Whilst visiting the South of France in 1888, the Dutch Post-Impressionist painter Vincent van Gogh wrote to his sister: "now we are having beautiful warm, windless weather. The sun is a light that for lack of a better word I can only call yellow, bright sulphur yellow, pale lemon gold. How beautiful yellow is!"
‘Lemon gold’ is a wonderful description of the colour ‘yellow’, whose official name derives from the Old English terms for both ‘gold’ and ‘yellowish’. Like ‘lemon-gold’ and ‘gold-yellowish’, there’s a sense that this colour is understood by compounding disparate ideas which, not themselves ‘yellow’, become something closer to yellow when placed together.
Perhaps part of the reason for this is that many of our best-loved yellow objects are not (strictly speaking) yellow.

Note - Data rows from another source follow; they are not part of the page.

(** * enjoi-browser: from JSON Schema to Joi rules

    A shallow embedding of the translator the package exports (the function
    assigned to [module.exports]) and the properties its specification
    states about it.

    The JavaScript is embedded as it is written: schema nodes are JavaScript
    values living in a store of objects and arrays (so that a node reached
    through two [$ref]s is one object, and a write to it is seen by both),
    every function of the closure is a computation in a small monad that
    threads the store, collects the [console.warn] output and propagates
    thrown errors, and the recursion through [resolve] is bounded by a fuel
    argument that stands for the JavaScript call stack.

    Joi itself is a dependency: a rule is the tree of builder calls made on it. *)

From Stdlib Require Import String Ascii List ZArith QArith_base Lia Bool DecimalString.
From stdpp Require Import base list strings.
Import ListNotations.
Local Open Scope string_scope.
Local Open Scope list_scope.
Local Set Warnings "-register-all".

(** ** JavaScript values *)

(** Numbers: only their kind and whether they are zero is ever inspected. *)
Inductive double :=
| NaN
| Infinity (negative : bool)
| Finite (q : Q).

Definition is_zero (n : double) : bool :=
  match n with
  | Finite q => Qeq_bool q (0 # 1)
  | _ => false
  end.

Definition of_nat (n : nat) : double := Finite (inject_Z (Z.of_nat n)).

Abbreviation loc := nat.

Inductive value :=
| VUndef
| VNull
| VBool (b : bool)
| VNum (n : double)
| VStr (s : string)
| VRef (l : loc).

(** An object is the list of its own enumerable properties in the order
    [Object.keys] lists them; an array is the list of its elements.
    Inherited members ([toString], [__proto__], ...) are not modelled. *)
Inductive cell :=
| Object (props : list (string * value))
| Array (elems : list value).

Abbreviation heap := (list cell).

(** [if (v)], [v && ...], [v || ...], [!v] *)
Definition truthy (v : value) : bool :=
  match v with
  | VUndef | VNull => false
  | VBool b => b
  | VNum NaN => false
  | VNum n => negb (is_zero n)
  | VStr s => negb (String.eqb s "")
  | VRef _ => true
  end.

(** [v === 'literal'] *)
Definition is_str (v : value) (s : string) : bool :=
  match v with
  | VStr s' => String.eqb s' s
  | _ => false
  end.

(** [v === true], [v === false] *)
Definition is_bool (v : value) (b : bool) : bool :=
  match v with
  | VBool b' => Bool.eqb b' b
  | _ => false
  end.

(** lodash [isNumber], [isUndefined], [isObject] *)
Definition isNumber (v : value) : bool :=
  match v with VNum _ => true | _ => false end.

Definition isUndefined (v : value) : bool :=
  match v with VUndef => true | _ => false end.

Definition isObject (v : value) : bool :=
  match v with VRef _ => true | _ => false end.

(** [typeof v === 'object'] *)
Definition typeof_object (v : value) : bool :=
  match v with VRef _ | VNull => true | _ => false end.

(** ** Strings *)

Definition string_of_nat (n : nat) : string :=
  NilZero.string_of_uint (Nat.to_uint n).

(** [s.indexOf(t)], [None] for -1 *)
Definition indexOf (s t : string) : option nat := String.index 0 t s.

(** [s.substr(from)] *)
Definition substr_from (s : string) (from : nat) : string :=
  String.substring from (String.length s - from) s.

(** [s.split('/')] *)
Fixpoint split_acc (sep : ascii) (s : string) (acc : string) : list string :=
  match s with
  | EmptyString => [String.rev acc]
  | String c s' =>
      if Ascii.eqb c sep then String.rev acc :: split_acc sep s' EmptyString
      else split_acc sep s' (String c acc)
  end.

Definition split (sep : ascii) (s : string) : list string :=
  split_acc sep s EmptyString.

(** A canonical array index: the decimal form of an integer below [2^32 - 1].
    [Object.keys] lists such keys first, in ascending order. *)
Definition array_index (k : string) : option N :=
  match NilZero.uint_of_string k with
  | Some u =>
      let n := N.of_uint u in
      if String.eqb (NilZero.string_of_uint (N.to_uint n)) k && (n <? 4294967295)%N
      then Some n else None
  | None => None
  end.

(** ** Property maps *)

Section Props.
Context {A : Type}.
Implicit Type ps : list (string * A).

Fixpoint assoc (k : string) ps : option A :=
  match ps with
  | [] => None
  | (k', a) :: ps' => if String.eqb k' k then Some a else assoc k ps'
  end.

Definition has_key (k : string) ps : bool :=
  match assoc k ps with Some _ => true | None => false end.

Fixpoint replace (k : string) (a : A) ps : list (string * A) :=
  match ps with
  | [] => []
  | (k', a') :: ps' =>
      if String.eqb k' k then (k', a) :: ps' else (k', a') :: replace k a ps'
  end.

(** where a new integer-like key [n] goes: before the first key that is
    not an index or is a larger one *)
Fixpoint insert_index (n : N) (k : string) (a : A) ps : list (string * A) :=
  match ps with
  | [] => [(k, a)]
  | (k', a') :: ps' =>
      match array_index k' with
      | Some n' =>
          if (n <? n')%N then (k, a) :: ps
          else (k', a') :: insert_index n k a ps'
      | None => (k, a) :: ps
      end
  end.

(** Defining the own property [k] of [o] with the value [a], as an object
    literal and [JSON.parse] do: an own key keeps its place and gets the
    new value, a new key goes where [Object.keys] will list it. *)
Definition define (k : string) (a : A) ps : list (string * A) :=
  if has_key k ps then replace k a ps
  else match array_index k with
       | Some n => insert_index n k a ps
       | None => ps ++ [(k, a)]
       end.

(** The assignment [o[k] = a] on the properties of an object [o] that
    inherits from [Object.prototype]. An own key gets the new value, and a
    new key is defined, but for one: the key ["__proto__"], when [o] has
    no own property of that name, is the accessor [o] inherits; the
    assignment runs its setter, which may replace the prototype of [o] and
    adds no own property. The prototype itself is not modelled: the
    objects the translator assigns to are the two it fills key by key
    (the merged properties, the collected rules), and nothing is read from
    them but their own keys. After an assignment of [null] to
    ["__proto__"] such an object inherits no accessor any more, and a
    second assignment to ["__proto__"] would define an own property:
    this last case is not modelled. *)
Definition put (k : string) (a : A) ps : list (string * A) :=
  if has_key k ps then replace k a ps
  else if String.eqb k "__proto__" then ps
  else define k a ps.
End Props.

(** the own enumerable properties [Object.keys] and [Object.assign] see in
    a value: the properties of an object, the elements of an array under
    their indices, the characters of a string under theirs *)
Definition indexed (vs : list value) : list (string * value) :=
  imap (fun i v => (string_of_nat i, v)) vs.

Fixpoint chars (s : string) : list value :=
  match s with
  | EmptyString => []
  | String c s' => VStr (String c EmptyString) :: chars s'
  end.

Definition cell_at (h : heap) (l : loc) : cell :=
  match h !! l with
  | Some c => c
  | None => Object []
  end.

Definition own_props (h : heap) (v : value) : list (string * value) :=
  match v with
  | VRef l =>
      match cell_at h l with
      | Object ps => ps
      | Array vs => indexed vs
      end
  | VStr s => indexed (chars s)
  | _ => []
  end.

(** [isArray(v)], giving the elements *)
Definition elements (h : heap) (v : value) : option (list value) :=
  match v with
  | VRef l =>
      match cell_at h l with
      | Array vs => Some vs
      | Object _ => None
      end
  | _ => None
  end.

Definition isArray (h : heap) (v : value) : bool :=
  match elements h v with Some _ => true | None => false end.

(** [v[k]] for a [v] that is neither [undefined] nor [null], where [k] is
    an own property of [v] or no property of [v] at all. The members [v]
    inherits from its prototype are not looked up: none of the names the
    translator reads ([type], [properties], [items], [minLength], ...) is
    such a member, and where it reads a name taken from the schema
    ([fragment[paths[i]]] and [subSchemas[id]] in [resolveref]) the
    statements are for names that are own or absent ([own_or_absent]
    below). *)
Definition lookup_prop (h : heap) (v : value) (k : string) : value :=
  match v with
  | VRef l =>
      match cell_at h l with
      | Object ps => default VUndef (assoc k ps)
      | Array vs =>
          if String.eqb k "length" then VNum (of_nat (length vs))
          else default VUndef (assoc k (indexed vs))
      end
  | VStr s =>
      if String.eqb k "length" then VNum (of_nat (String.length s))
      else default VUndef (assoc k (indexed (chars s)))
  | _ => VUndef
  end.

(** [JSON.stringify(v)] throws on a cyclic structure and only then: the
    walk keeps the objects it is inside of and fails on meeting one again.
    A walk is never deeper than the store has objects. *)
Fixpoint stringify_aux (fuel : nat) (h : heap) (inside : list loc) (v : value) : bool :=
  match fuel with
  | O => false
  | S fuel' =>
      match v with
      | VRef l =>
          if bool_decide (l ∈ inside) then false
          else forallb (fun kv => stringify_aux fuel' h (l :: inside) kv.2)
                       (own_props h v)
      | _ => true
      end
  end.

Definition stringifiable (h : heap) (v : value) : bool :=
  stringify_aux (S (length h)) h [] v.

(** ** Joi rules

    A rule is the record of the builder calls that made it: a constructor
    of the [Joi] object followed by the chained calls, innermost first.
    What Joi checks about the arguments of a call is not modelled: a call
    Joi refuses ([min] of a negative number, [try] of no rule, [regex] of
    a pattern [new RegExp] rejects, ...) throws in the program and is one
    more call in the rule here. The statements about rules are therefore
    about the calls the translator makes, in the runs that return a
    rule. *)
Module Joi.

Inductive method :=
| strict (isStrict : bool)
| required
| forbidden
| valid (v : value)
| allow (v : value)
| description (v : value)
| label (v : value)
| default (v : value)
| unknown (b : bool)
| min (v : value)
| max (v : value)
| unique
| integer
| greater (v : value)
| less (v : value)
| multiple (v : value)
| email
| hostname
| ip (version : String.string)
| uri
| base64
| regex (source : value).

Van Gogh’s ‘sulphur yellow’ sun only appears so because of the incredibly high surface temperature of the sun. Casting the net wider in the natural world, things like lemons, bananas, egg yolks, daffodils and buttercups sometimes appear yellow because of a plant pigment called carotenoid.
Carotenoids absorb light energy for photosynthesis and protect the green chlorophyll from photo-damage. These yellow pigments are often present in growing things, but their colour only becomes visible after photosynthesis has stopped and the amount of green chlorophyll has depleted. When a banana is picked, it will ripen and turn yellow. When the hours of daylight shorten in autumn, leaves lose their greenness and turn yellow. This transformation isn’t the addition of yellow, but the subtraction of another element which had been competing with it.
Recent surveys carried out in Europe, Canada, and the United States found that the colour yellow is most often associated with amusement, gentleness, humour and spontaneity. In many Asian countries, it symbolises happiness, harmony and wisdom; bright yellow was once the colour of the Middle Kingdom in China, worn only by the Emperor and his household. The ancient Egyptians reserved yellow ochre for tomb paintings of the gods, who they believed possessed skin and bones of yellow gold.
In a change of tack, Post-Classical Europe linked the colour yellow with Judas Iscariot, using it to mark and oppress non-Christians, such as ‘heretics’ during the Spanish Inquisition and Jews during Nazi Germany. With such a complex history, and a somewhat confusing presence in the natural world, it’s unsurprising that our sense of the colour yellow is often associative.
The idea of yellow is strongly linked to other ideas, such as the sand on a beach; the vibrancy of a fisherman’s raincoat; the colour of corn growing in a field, or the yellow stone used to build Bethlehem.